Regal Entertainment Group v. Amaranth LLC, C.A. No. 1226-N, 2006 WL 948257 (Del. Ch. Apr. 12, 2006). Plaintiff, Regal Entertainment Group, asked the Court of Chancery to grant its motion for certification of defendant class. Plaintiff is the issuer of a series of convertible notes under an indenture and defendant Amaranth is one of the largest holders of these notes. After a public dispute regarding Regal's method of calculating the number of shares of common stock upon conversion, Regal filed a lawsuit against Amaranth seeking a declaration that its calculation was correct. Amaranth counterclaimed that its calculation of conversion was correct. The only objection that Amaranth raised to the motion for certification was that its status as a hedge fund should relieve it of the obligation to serve as the representative of a defendant class.

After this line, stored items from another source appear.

Lemma receiver_run r hw mac tos id ttl proto src dest data order : let total := Z.of_nat (length data) in
  length hw = 6%nat -> length mac = 6%nat -> byte_ok tos -> byte_ok ttl -> byte_ok proto -> 0 <= src < 2 ^ 32 -> 0 <= dest < 2 ^ 32 -> 1368 < total < 65516 -> even_cut total ->
  takes r tos id ttl proto src dest (frag_count total) -> order ≡ₚ map (frame_for hw mac tos id ttl proto src dest) (fragments (length data) false 0 data) ->
  handed_over r src dest (ip_header [] tos (20 + total) id 0 ttl proto src dest ++ data) order.
Proof.
  intros total Hhw Hmac B1 B2 B3 Rs Rd Ht He [T1 T2 T3 T4 T5 T6] Hp. pose proof (fragments_frames hw mac tos id ttl proto src dest total (length data) data 0 ltac:(lia) ltac:(lia) ltac:(lia) ltac:(lia) He) as Ef.
  change (171 * 0) with 0 in Ef. change (1368 * 0) with 0 in Ef. fold (chunks data) in Ef. rewrite Ef in Hp. rewrite <- (map_map (in_of hw mac) (frame_of tos id ttl proto src dest total)) in Hp. set (cs := chunks data) in *.
  assert (Z.of_nat (length cs) = frag_count total) as Hlc by (unfold cs, chunks; rewrite length_map; apply length_fragments; lia).
  assert (concat cs = data) as Hcat by (apply concat_fragments; lia). assert (Forall (fun c => c <> []) cs) as Hne by apply chunks_nonempty.
  apply Permutation_map_inv in Hp as (xs & -> & Hp).
  assert (readable tos ttl proto src dest total r) as Hre by (split; try done; lia).
  assert (Forall (good_frame tos id ttl proto src dest total) xs) as Hgood.
  { rewrite <- Hp. apply Forall_map. apply Forall_forall. intros x Hx. pose proof (cut_bounds 0 cs x Hx) as [Hb1 Hb2]. rewrite Hcat in Hb2. fold total in Hb2.
    assert (Z.of_nat (length (snd x)) <= 1368) as Hcl.
    { pose proof (chunk_lengths (length data) false 0 data) as Hcl. fold (chunks data) in Hcl. fold cs in Hcl. clear -Hcl Hx. revert Hx. generalize 0. induction Hcl as [|c cs Hc0 Hc IH]; intros st; [by intros ?%not_elem_of_nil|]. cbn [cut_at]. intros [->|Hx]%elem_of_cons; [done|by eapply IH]. }
    split; unfold in_stop; cbn [in_of in_eth in_start in_data in_pad].
    - split; [by apply length_eth_header|]. unfold eth_header. rewrite !app_assoc, drop_app_length'; [done|]. rewrite !length_app, Hhw, Hmac, length_be_bytes. done.
    - unfold frame_of, frag_packet, hdr_of. cbn [in_of in_eth in_start in_data in_pad]. rewrite !length_app, length_ip_header, length_eth_header by done. change first_room with 1432. cbn [length]. lia.
    - split; [lia|]. pose proof (cut_starts (length data) false 0 data 0) as Hst. rewrite Forall_forall in Hst. by apply Hst.
    - split; [lia|]. by apply (cut_nonempty cs Hne 0).
    - intros E. apply (cut_second 0 cs x Hne); [|done|rewrite Hcat; lia]. unfold frag_count in Hlc. zdm. }
  destruct (reassembly_run etharp_in tos id ttl proto src dest total r cs xs Hre T1 Hne ltac:(by rewrite Hcat) Hgood) as (r' & q & l & E & [A1 A2 A3 A4 A5 A6 A7]).
  { rewrite <- Hp, map_map. cbn [in_of]. rewrite <- (map_id (cut_at 0 cs)) at 2. apply reflexive_eq. apply map_ext. by intros []. }
  { apply room_handling. by rewrite Hlc. }
  { lia. } { lia. }
  exists r', q, l. split; [exact E|]. split; [done|]. split; [done|]. split; [by rewrite A3, Hcat|]. split; [exact A4|]. split; [done|]. done.
Qed.
End Receiver.
(** ** Release and creation *)

Lemma unlink_none s pcb : forall l fuel p, ulist (upcbs (udpg s)) p l -> pcb ∉ l -> (length l < fuel)%nat -> pcb <> NULL -> unlink_loop fuel pcb p s = Ok (tt, s).
Proof.
  induction l as [|i l IH]; intros [|fuel] p Hl Hin Hf Hp; cbn [length] in Hf; try lia; cbn [unlink_loop].
  - cbn in Hl. by subst p.
  - apply not_elem_of_cons in Hin as [Hi2 Hin]. destruct Hl as (-> & Hi & u & Hu & Hl). rewrite (proj2 (Z.eqb_neq _ _) Hi), (getu_run _ _ _ _ Hi Hu).
    assert (up_next u <> pcb) as Hn. { destruct l as [|j l]; cbn in Hl; [by rewrite Hl|]. destruct Hl as (-> & _). apply not_elem_of_cons in Hin as [? _]. done. }
    rewrite (proj2 (Z.eqb_neq _ _) Hn), andb_false_r. apply IH; try done. lia.
Qed.
Lemma unlink_found s pcb u j v l2 : forall l1 fuel p, ulist (upcbs (udpg s)) p (l1 ++ j :: pcb :: l2) -> NoDup (l1 ++ j :: pcb :: l2) -> (length l1 < fuel)%nat ->
  upcbs (udpg s) !! pcb = Some u -> upcbs (udpg s) !! j = Some v ->
  unlink_loop fuel pcb p s = Ok (tt, with_udp s (put_upcb (udpg s) j (v <| up_next := up_next u |>))).
Proof.
  induction l1 as [|i l1 IH]; intros [|fuel] p Hl Hnd Hf Hu Hv; cbn [length app] in *; try lia; cbn [unlink_loop]; destruct Hl as (-> & Hi & w & Hw & Hl).
  - simplify_eq. rewrite (proj2 (Z.eqb_neq _ _) Hi), (getu_run _ _ _ _ Hi Hw). destruct Hl as (-> & Hp & _). rewrite (proj2 (Z.eqb_neq _ _) Hp), Z.eqb_refl. cbn [negb andb].
    rewrite (getu_run _ _ _ _ Hp Hu), (updu_end _ _ _ _ Hi Hw). done.
  - rewrite (proj2 (Z.eqb_neq _ _) Hi), (getu_run _ _ _ _ Hi Hw). apply NoDup_cons in Hnd as [Hi2 Hnd].
    assert (up_next w <> pcb) as Hn.
    { intros E. destruct l1 as [|k l1]; cbn [app] in *; destruct Hl as (E2 & _); rewrite E in E2; subst; apply NoDup_cons in Hnd as [Hn _]; apply Hn; [apply list_elem_of_here|].
      apply elem_of_app. right. apply list_elem_of_further, list_elem_of_here. }
    rewrite (proj2 (Z.eqb_neq _ _) Hn), andb_false_r. apply IH; try done. lia.
Qed.

(** A block that is no longer linked can go. *)
Definition freed (g : udp_globals) (pcb : Z) : udp_globals := g <| upcbs := delete pcb (upcbs g) |> <| upcb_left := upcb_left g + 1 |>.
Lemma memp_free_run s g pcb u : pcb <> NULL -> upcbs g !! pcb = Some u -> memp_free_upcb pcb (with_udp s g) = Ok (tt, with_udp s (freed g pcb)).
Proof. intros Hp Hu. unfold memp_free_upcb. rewrite (getu_with _ _ _ _ _ Hp Hu), modudp_end, udpg_with, with_udp_udp. done. Qed.

Record same_table (m m' : gmap Z udp_pcb) : Prop := {
  st_some : forall i u', m' !! i = Some u' -> exists u, m !! i = Some u /\ u' = u <| up_next := up_next u' |>;
  st_size : size m' = size m
}.
Lemma valid_freed g l l' pcb m p : udp_table strict g l -> same_table (upcbs g) m -> is_Some (m !! pcb) -> (forall i, i <> pcb -> i ∈ l <-> i ∈ l') -> NoDup l' -> pcb ∉ l' ->
  ulist (delete pcb m) p l' -> udp_table strict (freed (g <| upcbs := m |> <| udp_pcbs := p |>) pcb) l'.
Proof.
  intros [V1 V2 V3 V4 V5 V6 V7] [Hst Hsz] [u Hu] Hl Hnd Hpl Hul. split; cbn; try done.
  - intros i v [_ Hv]%lookup_delete_Some. destruct (Hst _ _ Hv) as (w & Hw & _). by eapply V4.
  - destruct V5 as (? & ? & ?). split; [lia|]. split; [lia|]. rewrite map_size_delete_Some by (by exists u). rewrite Hsz. assert (size (upcbs g) <> 0)%nat; [|lia].
    rewrite <- Hsz. intros E0%map_size_empty_inv. by rewrite E0, lookup_empty in Hu.
  - intros i v [Hi Hv]%lookup_delete_Some. destruct (Hst _ _ Hv) as (w & Hw & ->). cbn. destruct (V6 _ _ Hw) as [? Hb]. split; [done|]. by rewrite <- Hb, Hl.
  - intros Hstr i j v w Hi Hj Hij [_ Hv]%lookup_delete_Some [_ Hw]%lookup_delete_Some. destruct (Hst _ _ Hv) as (v' & Hv' & ->), (Hst _ _ Hw) as (w' & Hw' & ->).
    apply (V7 Hstr i j v' w'); try done; apply Hl; try done; by intros ->.
Qed.

Lemma same_table_refl m : same_table m m.
Proof. split; [|done]. intros i u Hu. exists u. split; [done|]. by destruct u. Qed.
Lemma same_table_link m j v x : m !! j = Some v -> same_table m (<[j := v <| up_next := x |>]> m).
Proof.
  intros Hv. split; [|by apply (size_put _ _ _ _ Hv)]. intros i u' Hu'. destruct (decide (j = i)) as [<-|Hij].
  - rewrite lookup_insert_eq in Hu'. injection Hu' as <-. exists v. split; [done|]. by destruct v.
  - rewrite lookup_insert_ne in Hu' by done. exists u'. split; [done|]. by destruct u'.
Qed.
Lemma globals_eta (g : udp_globals) : g <| upcbs := upcbs g |> <| udp_pcbs := udp_pcbs g |> = g.
Proof. by destruct g. Qed.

The court granted Regal's motion for class certification finding that Amaranth is well-positioned to represent the class as it seeks to advance an interpretation of the calculation provisions of the indenture contrary to Regal's, which affects all noteholders.

In arguing that it could not adequately represent the defendant class, Amaranth argued that it employed certain investment strategies by which its interests may not be aligned with all of the approximately ninety members of the putative class. Because Amaranth could sell the notes in question, Amaranth argued that it should not suffer the burden of serving as the class representative. More particularly, Amaranth alleged that it has a fiduciary obligation to its investors to sell its large position in the Regal notes if that was in the best interests of the investors. Furthermore, Amaranth argued that it takes complex investment positions, and that as to Regal, owns not only the notes, but a short position in Regal's common stock and interest in swap agreements relating to the notes. For that reason, Amaranth claimed it lacked the typicality of interest required for a class representative under Rule 23. Although the court recognized that some courts have refused to appoint hedge funds as class representatives, Amaranth's arguments did not come close to justifying denial of Regal's motion for class certification. As to the question of adequacy, the court found that Amaranth was extremely well-positioned to serve as an adequate class representative because it owned an extremely large position in the notes and was the noteholder that chose to publicly contest Regal's computation method, thereby forcing the lawsuit. The fact that Amaranth might sell its notes or at some later time engage in behavior that disqualifies it, does not distinguish it from most class representative in cases when class representative status is tied to the ownership of a class of securities. The court concluded that Amaranth would be an adequate class representative as it is ideally situated to represent the noteholders in arguing their side, it has a large stake in the result, and has aggressively advocated a position contrary to that of Regal. As such, the court granted Regal's motion for certification of the defendant class.